Both DMAC of the government of Afghanistan (previously, MACCA) and UNAMA have expressed concerns about civilian casualties from ERW associated with the closure of International Security Assistance Force (ISAF) bases and high-explosive firing ranges. Many of the ranges were not sufficiently cleared of ERW prior to closure.[12] Casualties from bases and ranges were recorded as follows: two in 2009, nine in 2010, 15 in 2011, 49 in 2012, 53 in 2013, 34 in 2014, eight in 2015, 22 in 2016, and 10 in 2017.[13]

Cluster munition casualties

Since 1980, 756 casualties of cluster munition remnants have been recorded. In addition, at least 26 casualties during cluster munition strikes have been recorded.[14] DMAC/MACCA data included 249 unexploded submunition casualties since 1981.[15] No unexploded submunition casualties were reported in 2016 and 2017; four were reported in 2015.



[1] Casualty data for 2017 is based on emails from Habib Khan Zazai, Head, Victim Assistance Department, United Nations Mine Action Service (UNMAS), in support of Directorate of Mine Action Coordination (DMAC), 4 April and 21 June 2018.

[2] In 2018, DMAC revised the total of mine/ERW casualties for 2016 to 1,985 from the 1,943 reported in the Monitor in 2017. Email from Habib Khan Zazai, UNMAS, 4 April 2018.

[3] UNAMA “Protection of Civilians Annual Report 2016,” February 2017, pp. 7, 52, 56.

[4] Email from Habib Khan Zazai, UNMAS, 21 June 2018.

[5] UNAMA reported different figures for mine/ERW casualties and PP-IED (improvised mines) casualties in its annual Protection of Civilians report. UNAMA “Protection of Civilians Annual Report 2017,” February 20017, pp. 16–17, 31–32.

[6] In 2018, revised DMAC data put the number of improvised mine casualties for 2016 as 1,195 from the 1,180 previously reported in 2017.

[7] UNMAS reports 654 improvised mine casualties for 2014. Email from Habib Khan Zazai, UNMAS, 17 June 2017.

[8] Data analysis conducted by the Monitor.

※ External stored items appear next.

(* ===== verification/CasGC.v ===== *)
(** * internal/casgc: the garbage-collection loop over the store

    [Target] and [tick] of casgc.go.  [tick] is written, as in the source, against
    an interface of two methods; the class [GcStore] states what it promises and
    the content-addressed store is an instance. *)

From S2P Require Import Prelude Sha256 Manifest Cas CasInvariant CasChunks CasTheorems CasEvict GoFloat.
Import Manifest Cas CasInvariant CasChunks CasTheorems CasEvict GoFloat.

Module CasGC.

Section target.
Context `{!GoPlatform}.

Definition Target (usedBytes totalBytes casBytes : Z) (high low : float64) : Z * bool :=
  if (totalBytes <=? 0) || (casBytes <=? 0) then (0, false)
  else if fltb (of_int usedBytes) (fmul high (of_int totalBytes)) then (0, false)
  else
    let target := to_int64 (fmul low (of_int totalBytes)) in
    let toFree := int64 (usedBytes - target) in
    if toFree <=? 0 then (0, false)
    else
      let maxCAS := int64 (casBytes - toFree) in
      if maxCAS <? 0 then (0, true) else (maxCAS, true).

Lemma Target_bounds used total cas high low maxBytes :
  is_int64 cas → Target used total cas high low = (maxBytes, true) → 0 ≤ maxBytes < cas.
Proof.
  unfold Target. intros Hc. destruct (Z.leb_spec total 0); [done|]. cbn.
  destruct (Z.leb_spec cas 0); [done|]. destruct (fltb _ _); [done|].
  pose proof (int64_range (used - to_int64 (fmul low (of_int total)))) as Hr.
  destruct (Z.leb_spec (int64 (used - to_int64 (fmul low (of_int total)))) 0); [done|].
  rewrite (int64_id (cas - _)) by (unfold is_int64, min_int64, max_int64 in *; lia).
  destruct (Z.ltb_spec (cas - int64 (used - to_int64 (fmul low (of_int total)))) 0);
    intros [= <-]; lia.
Qed.

(** The budget that [Target] computes: eviction is asked for only at or above
    the high watermark; the budget is between 0 and the present size, so that
    something is to be freed; and freeing down to it brings the file system to
    the low watermark, or empties the store if that is not enough. *)
Theorem target_reaches_low_watermark used total cas high low maxBytes :
  is_int64 cas → 0 ≤ used ≤ max_int64 → 0 ≤ to_int64 (fmul low (of_int total)) →
  Target used total cas high low = (maxBytes, true) →
  fltb (of_int used) (fmul high (of_int total)) = false ∧
  0 ≤ maxBytes < cas ∧
  used - (cas - maxBytes) = Z.max (to_int64 (fmul low (of_int total))) (used - cas).
Proof.
  intros Hc Hu Ht He. split; [|split; [by eapply Target_bounds|]]; revert He; unfold Target;
    (destruct (Z.leb_spec total 0); [done|]); cbn; (destruct (Z.leb_spec cas 0); [done|]);
    (destruct (fltb _ _); [done|]); [done|].
  pose proof (to_int64_range (fmul low (of_int total))) as Hr.
  set (target := to_int64 (fmul low (of_int total))) in *. unfold is_int64, min_int64, max_int64 in *.
  rewrite (int64_id (used - target)) by (unfold is_int64, min_int64, max_int64; lia).
  destruct (Z.leb_spec (used - target) 0); [done|].
  rewrite int64_id by (unfold is_int64, min_int64, max_int64; lia).
  destruct (Z.ltb_spec (cas - (used - target)) 0); intros [= <-]; lia.
Qed.

End target.

(** ** The interface *)

Class GcStore := {
  gs_TotalBytes : M Z;
  gs_EvictToFit : Z → M Z;
  gs_bytes : world → Z;
  (** what eviction must not remove *)
  gs_held : world → Digest → Prop;
  gs_holds : world → Digest → Prop;
  gs_total_ok w : w_oracle w = [] → gs_bytes w ≤ max_int64 →
    gs_TotalBytes w = (Ret (gs_bytes w), w);
  gs_evict_ok maxBytes w : w_oracle w = [] → gs_bytes w ≤ max_int64 →
    ∃ freed w', gs_EvictToFit maxBytes w = (Ret freed, w') ∧ freed = gs_bytes w - gs_bytes w' ∧
      0 ≤ freed ∧
      (∀ d, gs_held w d → gs_holds w d → gs_holds w' d) ∧
      (gs_bytes w' ≤ maxBytes ∨ ∀ d, gs_holds w' d → gs_held w d);
}.

(** What [tick] logs. *)
Inductive gc_log :=
| LogUsageError
| LogSizeError (e : error)
| LogEvictError (maxBytes : Z) (e : error)
| LogFreed (freed used total maxBytes : Z).

Section tick.
Context `{!GoPlatform, !GcStore}.

(** [usage] is the result of the injected disk-usage function. *)
Definition tick (usage : option (Z * Z)) (high low : float64) : M (list gc_log) :=
  match usage with
  | None => mret [LogUsageError]
  | Some (used, total) =>
      r ← try gs_TotalBytes;
      match r with
      | inl e => mret [LogSizeError e]
      | inr casBytes =>
          match Target used total casBytes high low with
          | (_, false) => mret []
          | (maxBytes, true) =>
              r' ← try (gs_EvictToFit maxBytes);
              match r' with
              | inl e => mret [LogEvictError maxBytes e]
              | inr freed => mret (if 0 <? freed then [LogFreed freed used total maxBytes] else [])
              end
          end
      end
  end.

(** One garbage-collection pass, over any store that keeps its interface's
    promise and without failing system calls: below the high watermark, or when
    the disk usage cannot be read, the store is left as it is; otherwise it ends
    within the computed budget unless only protected chunks are left, and no
    protected chunk is removed. *)
Theorem tick_bounds usage high low w :
  w_oracle w = [] → 0 ≤ gs_bytes w ≤ max_int64 →
  ∃ log w', tick usage high low w = (Ret log, w') ∧
    (∀ d, gs_held w d → gs_holds w d → gs_holds w' d) ∧
    match usage with
    | None => w' = w
    | Some (used, total) =>
        match Target used total (gs_bytes w) high low with
        | (_, false) => w' = w ∧ log = []
        | (maxBytes, true) =>
            (gs_bytes w' ≤ maxBytes < gs_bytes w ∨ ∀ d, gs_holds w' d → gs_held w d) ∧
            log = if 0 <? gs_bytes w - gs_bytes w'
                  then [LogFreed (gs_bytes w - gs_bytes w') used total maxBytes] else []
        end
    end.
Proof.
  intros Ho Hb. destruct usage as [[used total]|]; [|by exists [LogUsageError], w].
  unfold tick, mbind, M_bind, try. rewrite gs_total_ok by (done || lia).
  destruct (Target used total (gs_bytes w) high low) as [maxBytes []] eqn:Ht; [|by exists [], w].
  destruct (gs_evict_ok maxBytes w) as (freed&w'&He&Hf&Hpos&Hh&Hfit); [done|lia|].
  rewrite He. cbn. subst freed. eexists _, w'. split; [done|]. split; [done|]. split; [|done].
  apply Target_bounds in Ht; [|unfold is_int64, min_int64; lia].
  destruct Hfit as [Hfit|]; [left; lia|by right].
Qed.

End tick.

(** ** The store is an instance *)

Section instance.
Context `{HS : !SliceSort}.

Definition holds_chunk (w : world) (d : Digest) : Prop := ∃ st, st ∈ chunk_stats w ∧ cs_digest st = d.

Lemma TotalBytes_nil w : w_oracle w = [] → sum_sizes (chunk_stats w) ≤ max_int64 →
  TotalBytes w = (Ret (sum_sizes (chunk_stats w)), w).
Proof.
  intros Ho Hs. unfold TotalBytes, totalChunkBytes, scanChunks, mbind, M_bind.
  rewrite call_or_nil by done. cbn. by rewrite add_sizes_sum by (done || apply chunk_stats_ok).
Qed.

Lemma EvictToFit_gc maxBytes w : w_oracle w = [] → sum_sizes (chunk_stats w) ≤ max_int64 →
  ∃ freed w', EvictToFit maxBytes w = (Ret freed, w') ∧
    freed = sum_sizes (chunk_stats w) - sum_sizes (chunk_stats w') ∧ 0 ≤ freed ∧
    (∀ d, pinned w d → holds_chunk w d → holds_chunk w' d) ∧
    (sum_sizes (chunk_stats w') ≤ maxBytes ∨ ∀ d, holds_chunk w' d → pinned w d).
Proof.
  intros Ho Hs. destruct (EvictToFit_nil maxBytes w Ho Hs) as (vs&w'&He&Hp&Hv&Hfit&_).
  exists (sum_sizes vs), w'. split; [done|]. split; [rewrite Hp, sum_sizes_app; lia|]. split; [|split].
  - apply sum_sizes_nonneg. pose proof (chunk_stats_ok w) as Hok. unfold sizes_ok in *.
    rewrite Hp in Hok. by apply Forall_app in Hok as [? _].
  - intros d Hd (st&Hst&<-). rewrite Hp in Hst. apply elem_of_app in Hst as [Hst|Hst]; [|by exists st].
    by destruct (Hv st).
  - destruct Hfit as [|Hfit]; [by left|right]. intros d (st&Hst&<-). by apply Hfit.
Qed.

#[global] Instance cas_gc_store : GcStore := {|
  gs_TotalBytes := TotalBytes;
  gs_EvictToFit := EvictToFit;
  gs_bytes w := sum_sizes (chunk_stats w);
  gs_held := pinned;
  gs_holds := holds_chunk;
  gs_total_ok := TotalBytes_nil;
  gs_evict_ok := EvictToFit_gc;
|}.

End instance.

(** 90% and 70% watermarks on a disk of 1000 bytes. *)
Definition pct (n : Z) : float64 := fdiv (of_int n) (of_int 100).

Lemma target_reaches_low_watermark_witness :
  fltb (of_int 950) (fmul (pct 90) (of_int 1000)) = false ∧ 0 ≤ 150 < 400 ∧
  950 - (400 - 150) = Z.max (to_int64 (fmul (pct 70) (of_int 1000))) (950 - 400).
Proof.
  apply target_reaches_low_watermark.
  - by_eval.
  - by_eval.
  - by_eval.
  - vm_compute. reflexivity.
Defined.

Lemma tick_bounds_witness :
  ∃ log w', tick (Some (950, 1000)) (pct 90) (pct 70) (ex_pinned []) = (Ret log, w') ∧
    (∀ d, gs_held (ex_pinned []) d → gs_holds (ex_pinned []) d → gs_holds w' d).
Proof.
  destruct (tick_bounds (Some (950, 1000)) (pct 90) (pct 70) (ex_pinned [])) as (log&w'&He&Hh&_).
  - reflexivity.
  - by_eval.
  - exists log, w'. exact (conj He Hh).
Defined.

End CasGC.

[9] UNAMA uses a strict and exacting methodology for verification of civilian casualties and acknowledges that this, together with limitations in the operating environment, creates the possibility of under-reporting. UNAMA describes its methodology and limitations on its data as follows: “For verification of each incident involving a civilian casualty, UNAMA requires at least three different and independent types of sources, i.e. victim, witness, medical practitioner, local authorities, confirmation by party to the conflict, community leader or other sources…Where UNAMA is not satisfied with information concerning an incident, it will not consider it as verified. Unverified incidents are not included in this report…UNAMA does not claim that the statistics presented in this report are complete and acknowledges possible under-reporting of civilian casualties given limitations inherent in the operating environment.” See, UNAMA “Protection of Civilians Annual Report 2016,” February 2017, pp. 1–2.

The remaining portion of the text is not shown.